There is a new paper from DFID (the British overseas development assistance authority) about the usefulness and effectiveness of conditional cash transfers. I have written a few times about this topic in early 2011 and way back when in 2010 (see here and here) and have always been pretty bullish on the use of them as tools for poverty alleviation. Conditional cash transfers effectively pay the poor in exchange for meeting certain requirements regarding healthcare and education. Welfare programs for individuals and families are contingent on achieving certain targets. For achieving a certain school attendance rate for children, a family will receive a certain amount of money. For bringing your child to the doctor a certain number of times per year, you get money from the government.
The advantage of these schemes is that they offset the opportunity cost of keeping your child in school, or the actual cost of bringing your child to the doctor. So, by creating incentives around behavior modification, you can more effectively target the root causes of poverty. Good decision-making becomes in the best financial interest of families, and mitigates the costs of neglect.
What they do not address are systemic problems. For example, within education, conditional cash transfers aren’t going to build more schools, improve teacher training, reduce class sizes, or provide additional jobs for people once they get out of school. Nor will they improve the quality of healthcare delivery or the caliber of physicians. This gives some people pause. This is from the report:
Well-designed and implemented cash transfers help to strengthen household productivity and capacity for income generation. Small but reliable flows of transfer income have helped poor households to accumulate productive assets; avoid distress sales; obtain access to credit on better terms; and in some cases to diversify into higher risk, higher return activities. These intermediate outcomes help draw poor people into the market economy on terms that allow them to benefit from and contribute to growth.…
There is robust evidence from numerous countries that cash transfers have leveraged sizeable gains in access to health and education services…However, transfers have had less success in improving final outcomes in health or education. Cash transfers can help the poor overcome demand-side (cost) barriers to schooling or healthcare, but they cannot resolve supply-side problems with service delivery (e.g. teacher performance or the training of public health professionals). Cash transfers therefore need to be complemented by ongoing sectoral strategies to improve service quality.
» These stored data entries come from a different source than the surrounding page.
(** An extension's content fixes its path: the other path cannot be longer,
    since the child is not an extension unless the path is full. *)
Lemma ext_paths a1 cp1 c1 a2 cp2 c2 :
  canon (MExtension a1 cp1 c1) -> canon (MExtension a2 cp2 c2) ->
  same (MExtension a1 cp1 c1) (MExtension a2 cp2 c2) -> (length cp1 <= length cp2)%nat ->
  cp1 = cp2.
Proof.
  intros Ht1 Ht2 Hs Hle. pose proof Ht1 as (_ & _ & Hcp1 & Hne1 & Hx1 & _ & Hc1).
  pose proof Ht2 as (_ & Hl2 & Hcp2 & Hne2 & _ & _ & Hc2).
  assert (Hpre : exists r, cp2 = cp1 ++ r).
  { destruct (canon_inhabited c2 Hc2 Hne2) as (q & v & Hq & Hv).
    specialize (Hs (cp2 ++ q) ltac:(by apply nibbles_app)). simpl in Hs.
    rewrite under_app_r, Hv in Hs. apply under_spec in Hs as (r & Hr & _).
    apply app_eq_inv in Hr as [(k & -> & _)|(k & -> & _)]; [by exists k|].
    exists []. rewrite length_app in Hle. destruct k; [by rewrite !app_nil_r|simpl in Hle; lia]. }
  destruct Hpre as [[|n r] ->]; [by rewrite app_nil_r|]. exfalso.
  assert (Hc : forall q, nibbles q -> mpt_get c1 q = under (n :: r) (mpt_get c2) q).
  { intros q Hq. specialize (Hs (cp1 ++ q) ltac:(by apply nibbles_app)). simpl in Hs.
    by rewrite under_under, !under_app_r in Hs. }
  rewrite length_app in Hl2. simpl in Hl2.
  destruct c1 as [|b w|b cs|b cp c|b w c]; [done|..].
  - by specialize (Hc [] ltac:(constructor)).
  - by eapply branch_not_under.
  - specialize (Hx1 eq_refl). lia.
  - by specialize (Hc [] ltac:(constructor)).
Qed.
(** Nodes of different kinds differ in content. *)
Definition kind t : nat :=
  match t with
  | MEmpty => 0 | MLeaf _ _ => 1 | MBranch _ _ => 2 | MExtension _ _ _ => 3
  | MMidBranchLeaf _ _ _ => 4
  end.
Lemma same_kind_le t1 t2 :
  canon t1 -> canon t2 -> same t1 t2 -> (kind t1 < kind t2)%nat -> False.
Proof.
  intros H1 H2 Hs Hk. pose proof (Hs [] ltac:(constructor)) as Hnil.
  destruct (canon_inhabited t2 H2) as (q & v & Hq & Hv); [by intros ->; simpl in Hk; lia|].
  rewrite <- Hs in Hv by done.
  destruct t1 as [|a1 v1|a1 cs1|a1 cp1 c1|a1 v1 c1], t2 as [|a2 v2|a2 cs2|a2 cp2 c2|a2 v2 c2];
    simpl in Hk; try lia; try done.
  - destruct H2 as (Hne & _). by destruct cp2.
  - destruct H2 as (Hin & _ & Hc2).
    destruct (canon_inhabited c2 Hc2) as ([|m q'] & w & Hq' & Hw); [by intros ->|..].
    + by rewrite get_nil in Hw.
    + specialize (Hs (m :: q') Hq'). simpl in Hs. congruence.
  - destruct cp2 as [|n cp2]; [by destruct H2 as (? & _)|]. by eapply branch_not_under.
  - destruct H1 as (Hne & _). by destruct cp1.
Qed.
Lemma same_kind t1 t2 : canon t1 -> canon t2 -> same t1 t2 -> kind t1 = kind t2.
Proof.
  intros H1 H2 Hs. destruct (Nat.lt_trichotomy (kind t1) (kind t2)) as [?|[?|?]]; [|done|].
  - exfalso. by eapply (same_kind_le t1 t2).
  - exfalso. by eapply (same_kind_le t2 t1); [..|apply same_sym|].
Qed.
Lemma canon_unique t1 t2 : canon t1 -> canon t2 -> same t1 t2 -> t1 = t2.
Proof.
  revert t2. induction t1 as [|a1 v1|a1 cs1 IH|a1 cp1 c1 IH|a1 v1 c1 IH] using Node_ind';
    intros t2 H1 H2 Hs;
    pose proof (same_kind _ _ H1 H2 Hs) as Hk;
    destruct t2 as [|a2 v2|a2 cs2|a2 cp2 c2|a2 v2 c2]; try done; clear Hk.
  - specialize (Hs [] ltac:(constructor)). simpl in *. congruence.
  - apply canon_branch in H1 as (Hl1 & _ & -> & Hc1). apply canon_branch in H2 as (Hl2 & _ & -> & Hc2).
    assert (cs1 = cs2) as ->; [|done]. apply list_eq_same_length with 16%nat; [done..|].
    intros i d1 d2 Hi Hd1 Hd2. apply (Forall_lookup_1 _ _ _ _ IH Hd1);
      [by apply (Forall_lookup_1 _ _ _ _ Hc1 Hd1)|by apply (Forall_lookup_1 _ _ _ _ Hc2 Hd2)|].
    intros q Hq. specialize (Hs (Z.of_nat i :: q)). simpl in Hs.
    rewrite !pick_child_lookup, Nat2Z.id, Hd1, Hd2 in Hs. apply Hs.
    constructor; [unfold nibble; lia|done].
  - assert (cp1 = cp2) as ->.
    { destruct (decide (length cp1 <= length cp2)%nat); [by eapply ext_paths|].
      symmetry. eapply ext_paths; [done..|by apply same_sym|lia]. }
    destruct H1 as (? & ? & Hcp & ? & ? & -> & H1), H2 as (? & ? & ? & ? & ? & -> & H2).
    assert (c1 = c2) as ->; [|done]. apply IH; [done..|]. intros q Hq.
    specialize (Hs (cp2 ++ q) ltac:(by apply nibbles_app)). simpl in Hs. by rewrite !under_app_r in Hs.
  - destruct H1 as (Hi1 & -> & H1), H2 as (Hi2 & -> & H2).
    pose proof (Hs [] ltac:(constructor)) as Hnil. simpl in Hnil. injection Hnil as ->.
    assert (c1 = c2) as ->; [|done]. apply IH; [done..|]. intros [|m q] Hq.
    + by rewrite !get_nil.
    + apply (Hs (m :: q) Hq).
Qed.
The whole notion of a silver bullet is a non-starter for me. There is no such thing as a silver bullet, and no one actually thinks that they really exist. People talked about microfinance as a silver bullet, and now conditional cash transfers. But in world of complex, deep, systemic problems and inequalities, the perfect cannot be the enemy of the good. And when something works, that is a good thing.
Over at Aidwatch, Laura Freschi, Bill Easterly’s underblogger, discusses this notion:
I’ve heard people talk about cash transfers as the next silver bullet. They’re frequently mentioned in conversations about what’s “new and innovative” in aid. Studies like this one, that synthesize what we know so far and point out where knowledge is still uneven, can help calibrate those expectations.
That is all well and good, but anyone who genuinely thinks it is a “silver bullet” or talks about it as such either doesn’t know what they are talking about, or is mischaracterizing something that clearly has very positive impacts.
In development, one thing I have learned is that systemic change is key, but raising living standards of the poor is most important. The systems that keep the poor poor are often governed by complex geopolitical dynamics, poor governance in developing countries, and other complex factors. Systems can be changed, but it can be more difficult to change these larger forces. But if you can improve the lives of the poor without having to change the overall system, that is a pretty good thing. So when I look at the chart about and see that “raising the living standards of the poor” is highly correlated with conditional cash transfers, that seems like a good thing. It may not be a silver bullet, but it works. And small victories are important.
any conditionanal cash transfer especially to the third world countries may not be the antidote to existtng poverty levels. total political and social cultural reforms must be there. however the notion that only developed countries have answers to undeveloped countries is far fetched. we should encourage local solutions to local problems. In kenya local mobile phone cash transfers have greatly changed the lives of common people. its worth to be studied.